Prior to Monsignor Kelly’s request, the Sisters of Charity Archives had no knowledge of the chalice’s significance. It is not known how the chalice made its way from Ireland to Mount St. Joseph. It is assumed that it came to the Motherhouse from the Sisters teaching and ministering to health care needs in missions in Albuquerque or Santa Fe, New Mexico where they worked with Franciscan Friars who had a shared history with the Friars in Leitrim.

When the request came, repurposing and downsizing of the contents of Motherhouse Art Room were in progress; some items in the chalice collection were being sent to a group specializing in reconditioning and reuse of sacramental items. The Sister Sacristans and Buchanan were able to separate the historic chalice from the others.
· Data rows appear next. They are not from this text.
(** * pytdbot_sync: a shallow embedding of the client core

    The development follows [pytdbot_sync/client.py] and
    [pytdbot_sync/handlers/decorators.py]:

    - [Py]         the Python values and built-ins the client relies on
                   (JSON-like values, [str.removeprefix], [int(str)],
                   [list.insert], the stable [list.sort]);
    - [Registry]   [add_handler] / [remove_handler];
    - [Decorators] the [initializer] / [finalizer] decorators;
    - [Chain]      [_update_worker] and the three [__run_*] loops;
    - [Runtime]    the attributes of a [Client], TDLib behind it, and the
                   monad its methods run in;
    - [Calls]      [invoke], [get_retry_after_time] and the two retry policies;
    - [Auth]       [__handle_authorization_state] and its per-state steps;
    - [Dispatch]   [_process_update] and [__listen_loop].

    The properties follow the definitions, one module of facts per
    component ([PyFacts], [SortFacts], [RegistryFacts], [DecoratorsFacts],
    [ChainFacts], [CallsFacts], [AuthFacts], [DispatchFacts]).

    Python exceptions are values of [exn]; code that can raise returns in an
    error monad, code that talks to TDLib or to the operator threads an
    explicit world holding the answers still to come and the trace of what
    was done so far. *)

From Stdlib Require Import ZArith Lia Bool Ascii String.
From stdpp Require Import gmap strings list sorting pretty.

#[local] Set Warnings "-register-all".

(** ** Python values and built-ins *)
Module Py.
(** Settlements *)
Lemma settle_sound id n r r' :
  (∃ res, resolve opts id n res r = Some r')
  ∨ (∃ err, reject opts id n err r = Some r') →
  sound r → sound r'.
Proof.
  intros Hor (Hwf & Hall & Hcur). split_and!.
  - by apply (AsyncQueryFacts.settle_wf _ _ _ _ _ Hwf Hor).
  - by apply (ParamsFacts.settle_params _ _ _ _ _ Hor).
  - revert Hor. unfold resolve, reject. intros Hor.
    destruct (find_unit id (queries r)) as [[k u]|];
      [|by destruct Hor as [[x [= <-]]|[x [= <-]]]].
    destruct (bool_decide (n = Query.count u));
      [|by destruct Hor as [[x [= <-]]|[x [= <-]]]].
    destruct Hor as [[x H]|[x H]];
      (match type of H with context [commit opts ?k ?u ?x] =>
         destruct (commit opts k u x) as [r1|] eqn:Hc; simpl in H; [|done]
       end);
      injection H as <-; unfold hasCurrent, latestQuery; simpl;
      by apply (commit_current _ _ _ _ Hc).
Qed.

Lemma settle_returns id n r :
  allParams r →
  (∀ res, is_Some (resolve opts id n res r))
  ∧ (∀ err, is_Some (reject opts id n err r)).
Proof.
  intros Hall. unfold resolve, reject.
  destruct (find_unit id (queries r)) as [[k u]|] eqn:Hf;
    [|by split; intros; eexists].
  pose proof (ParamsFacts.find_unit_params _ _ _ _ Hall Hf) as Hu.
  destruct (bool_decide (n = Query.count u)); [|by split; intros; eexists].
  split; intros x.
  - destruct (commit_returns k (Query.succeeded x u) r Hu) as [r1 ->].
    by eexists.
  - destruct (commit_returns k (Query.failed x u) r Hu) as [r1 ->].
    by eexists.
Qed.

(** The calls that go to [latestQuery] *)
Lemma current_sound r r' :
  AsyncQuery.cancel opts r = Some r' ∨ refresh opts r = Some r'
  ∨ (∃ res, mutate opts res r = Some r') →
  sound r → sound r'.
Proof.
  intros Hor Hs. pose proof Hs as (Hwf & Hall & [u Hu]).
  unfold latestQuery in Hu.
  pose proof (ParamsFacts.allParams_get _ _ _ Hall Hu) as Hp.
  destruct Hor as [H|[H|[res H]]]; revert H.
  - unfold AsyncQuery.cancel, unit_cancel, latestQuery. rewrite Hu. simpl.
    destruct (commit opts _ _ r) as [r1|] eqn:Hc; simpl; [|done].
    intros [= <-]. apply (sound_frame r1); [done..|].
    by apply (commit_sound _ _ _ _ Hc).
  - unfold refresh, unit_refresh, latestQuery. rewrite Hu. simpl.
    destruct Hp as [args ->].
    destruct (unit_run opts _ args r) as [[r1 p]|] eqn:Hrun; simpl; [|done].
    intros [= <-]. revert Hrun. unfold unit_run. rewrite Hu. simpl.
    destruct (commit opts _ _ r) as [r2|] eqn:Hc; simpl; [|done].
    intros [= <- _]. apply (sound_frame r2); [done..|].
    apply (commit_sound _ _ _ _ Hc); [by eexists | done].
  - unfold mutate, unit_mutate, latestQuery. rewrite Hu. simpl.
    intros Hc. by apply (commit_sound _ _ _ _ Hc).
Qed.

Lemma current_returns r :
  sound r →
  is_Some (AsyncQuery.cancel opts r) ∧ is_Some (refresh opts r)
  ∧ ∀ res, is_Some (mutate opts res r).
Proof.
  intros (Hwf & Hall & [u Hu]). unfold latestQuery in Hu.
  pose proof (ParamsFacts.allParams_get _ _ _ Hall Hu) as Hp.
  split_and!.
  - unfold AsyncQuery.cancel, unit_cancel, latestQuery. rewrite Hu. simpl.
    destruct (commit_returns (latestQueriesKey r) (Query.cancelled u) r Hp)
      as [r1 ->]. by eexists.
  - unfold refresh, unit_refresh, latestQuery. rewrite Hu. simpl.
    destruct Hp as [args Hargs]. rewrite Hargs.
    destruct (AsyncQueryFacts.unit_run_present opts _ u args r Hu)
      as (r1 & _ & ->). by eexists.
  - intros res. unfold mutate, unit_mutate, latestQuery. rewrite Hu. simpl.
    by apply commit_returns.
Qed.

(** [reset] *)
Lemma reset_sound r r' : reset opts r = Some r' → sound r → sound r'.
Proof.
  intros Hreset (Hwf & Hall & _). split_and!.
  - by apply (AsyncQueryFacts.reset_wf _ _ _ Hwf Hreset).
  - by apply (ParamsFacts.reset_params _ _ _ Hreset).
  - apply LayerFacts.reset_result in Hreset as (Hq & Hk & _).
    unfold hasCurrent, latestQuery. by rewrite Hq, Hk.
Qed.
(** X14. An entry for the group whose ports are literal port numbers allows
    a rule exactly when both bounds of the rule are among those numbers; so
    the entry ["80"; "443"] allows the rules 80-443, 443-80, 80-80 and
    443-443 and no other. *)
Theorem matchAllowdRule_literals allowdRule sg rule (qs : list Z) :
  entryFor allowdRule sg -> Rule_Port allowdRule = map strconv.Itoa qs ->
  (forall q, In q qs -> 0 <= q) ->
  (matchAllowdRule [allowdRule] sg rule = true <->
   In (rules.PortRangeMin rule) qs /\ In (rules.PortRangeMax rule) qs).
Proof.
  intros [Ht Hs] HP Hq. cbn [matchAllowdRule].
  rewrite Ht, Hs, !String.eqb_refl, HP. cbn [andb].
  rewrite (matchPortRange_literals qs rule Hq).
  rewrite <- !In_map_Itoa, <- !contains_In.
  destruct (contains _ _), (contains _ _); cbn; intuition congruence.
Qed.

Lemma matchAllowdRule_literals_witness :
  entryFor (Example.allow (map strconv.Itoa [80; 443])) Example.sg1
  /\ matchAllowdRule [Example.allow (map strconv.Itoa [80; 443])] Example.sg1
                     (Example.http 443 80) = true.
Proof.
  assert (E : entryFor (Example.allow (map strconv.Itoa [80; 443])) Example.sg1)
    by (split; reflexivity).
  split; [exact E|].
  apply (proj2 (matchAllowdRule_literals (Example.allow (map strconv.Itoa [80; 443]))
                  Example.sg1 (Example.http 443 80) [80; 443] E eq_refl
                  ltac:(intros q [<- | [<- | []]]; lia))).
  split; [right; left; reflexivity | left; reflexivity].
Defined.

(** ** The policy pass on an empty audience, and with no match *)

Section PolicyEdges.

Variable timeLocalString : Z -> string.
Variable jsonFacts : groups.SecGroup -> option error.
Variable PrepareForEval : list string -> option error.
Variable Eval : list string -> groups.SecGroup -> error + list value.
Variable slackPostMessage :
  list event -> string -> string -> list slack.Attachment
  -> slack.PostMessageParameters -> option error.

Local Abbreviation policyGroups' := (policyGroups timeLocalString jsonFacts Eval).
Local Abbreviation policyPass' :=
  (policyPass timeLocalString jsonFacts PrepareForEval Eval slackPostMessage).
(** C8, as it is worded, fails: in debug mode [Create] with an empty
    [Taskrun], on a host where [filepath.Abs] fails, ends the process in
    [TaskMake] and does not return the debug message. *)
Lemma debug_mode_counterexample :
  Debug lostWorld = true /\
  Create lostWorld (New false) emptyTask =
    ([], Fatal "getwd: no such file or directory") /\
  outcome (Create lostWorld (New false) emptyTask) <> Returns dbgMessage.
Proof. repeat split. discriminate. Qed.

(** ** The own filter of [Query] *)

Lemma In_selected (w : World) (task : SchTask) (filter_name output : string)
      (t : Task) :
  In t (records w task filter_name output) ->
  exists tx, t = record tx /\ passes w filter_name tx = true.
Proof.
  unfold records, selected. rewrite in_map_iff.
  intros [tx [<- Hin]]. apply filter_In in Hin as [_ Hp]. now exists tx.
Qed.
The email correspondence the Archives had from Monsignor Kelly was revisited. He immediately responded and helped to find a new home for the chalice in Muintir Eolais at St. Mary’s Church in Carrick on Shannon.

Sacristan S. Marie Irene Schneider shared, “I could not believe that this very old, tarnished chalice could be so wanted. After I polished and very carefully wrapped it, I found out how much Ireland wanted it. Handing it over to Monsignor Kelly was a thrill – just seeing the joy in his eyes gave me a great sense of peace and happiness, knowing that I was able to find, clean and care for such a valuable Franciscan treasure.”

On Oct. 17, 2022 Monsignor Kelly made a personal visit to the Motherhouse from Ireland, connecting with those who were instrumental in the chalice being located, found in fine condition and having the promise of ‘going home’ again. It was an occasion for smiles and gratitude, all taking place in the Motherhouse chapel.

Sacristan S. Mary Dolores Schneider sees it as a true God event. “The story of the 1644 chalice and the Sisters of Charity is nothing but amazing! Every person connected with the SC Archives, leadership and the Motherhouse chapel was sent as part of God’s plan for this small chalice and its return to its original parish in Ireland. Every day it seems brought a new connection. With each new name, move and finding I felt new energy, enthusiasm and amazement! None of this was coincidental; we could have planned none of it.”

Monsignor Liam Kelly looks at the inscription on the chalice with pride and joy.

Now, after nearly 400 years, the chalice has ‘come home’ to acknowledge its important role in Church history, to be preserved and celebrated for future generations. Buchanan added, “I would say that Divine intervention certainly was at work at every juncture of the process, guiding the chalice back to its homeland. You could really feel the presence of the Holy Spirit and that is something I felt incredibly honored to be a conduit for its guidance!” 

On Gaudate Sunday, Dec. 11, 2022, a special Mass was celebrated at St. Mary’s Church in Carrick on Shannon to welcome the chalice home. It was livestreamed for the Sisters of Charity to join in; a timely scriptural quote from the liturgy: “Be Patient, do not loose heart” spoke to its significance. In his homily during the Mass, Monsignor Kelly expressed gratitude to all who helped bring the precious chalice home. “It is a happy day, one of relief as well.” 

To the Sisters of Charity he said, “Thank you for your self-keeping; you are a special part of the chalice’s historicity.” The wandering symbol of Irish faith has indeed been taken, blest, broken and given once again at the Table of the Eucharist.

On Dec. 11, 2022, a special Mass was celebrated at St. Mary’s Church in Carrick on Shannon, Ireland, to welcome the chalice home.